The Hills Run Red (Review)

The Hills Run Red

The Hills Run Red (2009)

Directed by Dave Parker

The Hills Run Red got the hype treatment within the horror universe this year. It's premise, it's sleek grindy slasher and Sophia Monk wearing nothing should be enough to equal yayness and approval from us fans. For me, it equals more of a mix bag of donuts. Sure you get your oozing jelly filled, and your chocolate yuminess. But you also get your over done elaborate, sprinkled Boston cremes and some other exotic new flavors that catch your eye. Yeah, it looks pretty but it doesn't taste that good.

Well that's The Hills Run Red. It looks good from the outside but when you dig in, it's not as delicious as you thought it would be.

I think I've got you hungry right? Lets dig in shall we?

Boring Plot-O-Matic

A group of young horror fans go searching for a film that mysteriously vanished years ago but instead find that the demented killer from the movie is real, and he's thrilled to meet fans who will die gruesomely for his art.

Awesome Review-O-Matic

At points within the movie, I got really conflicted. I was teetering that this would be 3 spinkicks, then it dropped to 1 spinkick, then to 2 spins, then 2 and a half. I've haven't been this confused trying to rate a film in a while. I usually know exactly the rating I'm going to give during the film and by the end, it's sold. So its surprising to what I settled on for this one. But as you can see below, my string of thoughts sorta went in different directions.
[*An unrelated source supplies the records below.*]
(** The loop of [Compute] over the groups, in the order [m]. *)
Fixpoint computeGroups (a : allocReconciler U) (job : Job) (m : list (string * allocSet)) (complete : bool)
    : option (allocReconciler U * bool) :=
  match m with
  | [] => Some (a, complete)
  | (group, s) :: m =>
      r ← computeGroup a job group s;
      computeGroups r.1 job m (complete && r.2)
  end.

(** [order] gives the order in which [Compute] ranges over the matrix. *)
Definition Compute_ (order : allocMatrix → list (string * allocSet)) (a : allocReconciler U)
    : option (reconcileResults * U) :=
  let m := order (newAllocMatrix (ar_job a) (ar_existingAllocs a)) in
  let a := cancelDeployments a in
  match ar_job a with
  | None => a ← handleStop a m; Some (ar_result a, ar_updater a)
  | Some job =>
      if Stopped (ar_job a) then a ← handleStop a m; Some (ar_result a, ar_updater a)
      else
        let a := match ar_deployment a with
          | Some d => a <| ar_deploymentPaused := bool_decide (d_Status d = DeploymentStatusPaused) |>
                        <| ar_deploymentFailed := bool_decide (d_Status d = DeploymentStatusFailed) |>
          | None => a
          end in
        r ← computeGroups a job m true;
        let '(a, complete) := r in
        let a := match ar_deployment a with
          | Some d => if (complete : bool) then
              addDeploymentUpdate a d DeploymentStatusSuccessful DescriptionSuccessful else a
          | None => a
          end in
        let result := ar_result a in
        Some (match rr_deployment result with
          | Some d => if RequiresPromotion (Some d) then
              result <| rr_deployment := Some (d <| d_StatusDescription := DescriptionRunningNeedsPromotion |>) |>
              else result
          | None => result
          end, ar_updater a)
  end.
End reconcile.
Lemma keeps_trans {U : Type} (a b c : allocReconciler U) : keeps a b → keeps b c → keeps a c.
Proof. intros (? & ? & ?) (? & ? & ?). split; [by eapply same_inputs_trans|]. split; congruence. Qed.

(** ** Parts of a set *)

Lemma vals_union (s t : allocSet) : s ##ₘ t → vals (s ∪ t) ≡ₚ vals s ++ vals t.
Proof.
  induction s as [|k x s Hk IH] using map_ind; intros Hd; [by rewrite (left_id_L ∅ (∪))|].
  apply map_disjoint_insert_l in Hd as [Ht Hd].
  rewrite <- insert_union_l, !vals_insert, IH; [done|done|done|by apply lookup_union_None].
Qed.

Lemma vals_filter_split (P : string * Allocation → Prop) `{∀ x, Decision (P x)} (s : allocSet) :
  vals s ≡ₚ vals (filter P s) ++ vals (filter (fun kv => ¬ P kv) s).
Proof. rewrite <- vals_union by apply map_disjoint_filter_complement. by rewrite map_filter_union_complement. Qed.

Lemma vals_entries c : ∀ s, entries_of c s → vals s ≡ₚ c.*2 ++ vals (deleteKeys c s).
Proof.
  induction c as [|[k x] c IH]; intros s [Hin Hnd]; [done|]. simpl in *. apply NoDup_cons in Hnd as [Hk Hnd].
  rewrite (vals_delete s k x) by (apply (Hin (k, x)); left). constructor. apply IH. split; [|done].
  intros [k' y] Hy. cbn [fst snd]. rewrite lookup_delete_ne; [apply (Hin (k', y)); by right|].
  intros <-. destruct Hk. by eapply (list_elem_of_fmap_2' fst) in Hy.
Qed.

Lemma vals_tainted nodes all :
  vals all ≡ₚ vals (tainted nodes Untainted all) ++ vals (tainted nodes Migrating all) ++ vals (tainted nodes Lost all).
Proof.
  rewrite <- (tainted_union nodes all) at 1. rewrite vals_union, vals_union, <- app_assoc; [done| |].
  - by apply tainted_disjoint.
  - apply map_disjoint_union_l. split; by apply tainted_disjoint.
Qed.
Here's are my thought bubbles during the movie.
  • Sophia Monk is hot
  • OMG! Sophia Monk is naked...making her mega hotter
  • The other female star in the movie is naked too!
  • This trailer of the movie within this movie looks awesome!
  • Tyler, our main character is kinda a lame, horror-core fan
  • Well, Sophia Monk is naked again
  • Tyler's friends are also big douches..I hope they die
  • Oh oh, this is turning out to be a filmmakers go to the woods and get attacked by cannibal rednecks, then attacked by a real slasher
  • Babyface, our slasher has got some top notch kill skills
  • Holy shit! A women got torn in two by a tree contraption
  • Hmmm. I think the fake grindhouse movie in this movie is probably better than the actual movie itself (make sense?)
  • It's a gratuitous chase scene!
  • WTF! Is this Saw?
  • Sophia Monk is naked again...and I never get tired of looking at her.
  • Oh man I predicted that twist 30 minutes ago
  • Wow, this is lots of pretentious dialogue about movie making
  • Yup, another twist...saw that one coming 15 minutes ago
  • Ewwww. Babyface looks yucky
  • Yeah! A scene during the credits...this will be awes....errr....well thats just dumb
If you've seen the movie, you'll understand exactly what I'm talking about. For peeps who haven't seen it, lets get into a review.

Tyler and his filmmaking cohorts decide to make a documentary of The Hills Run Red, a slasher film that has reached urban legend status. Seems the only remnants of the film left are a trailer, a few posters and Alexa, daughter of the director Wilson Wyler Concannon (William Sadler).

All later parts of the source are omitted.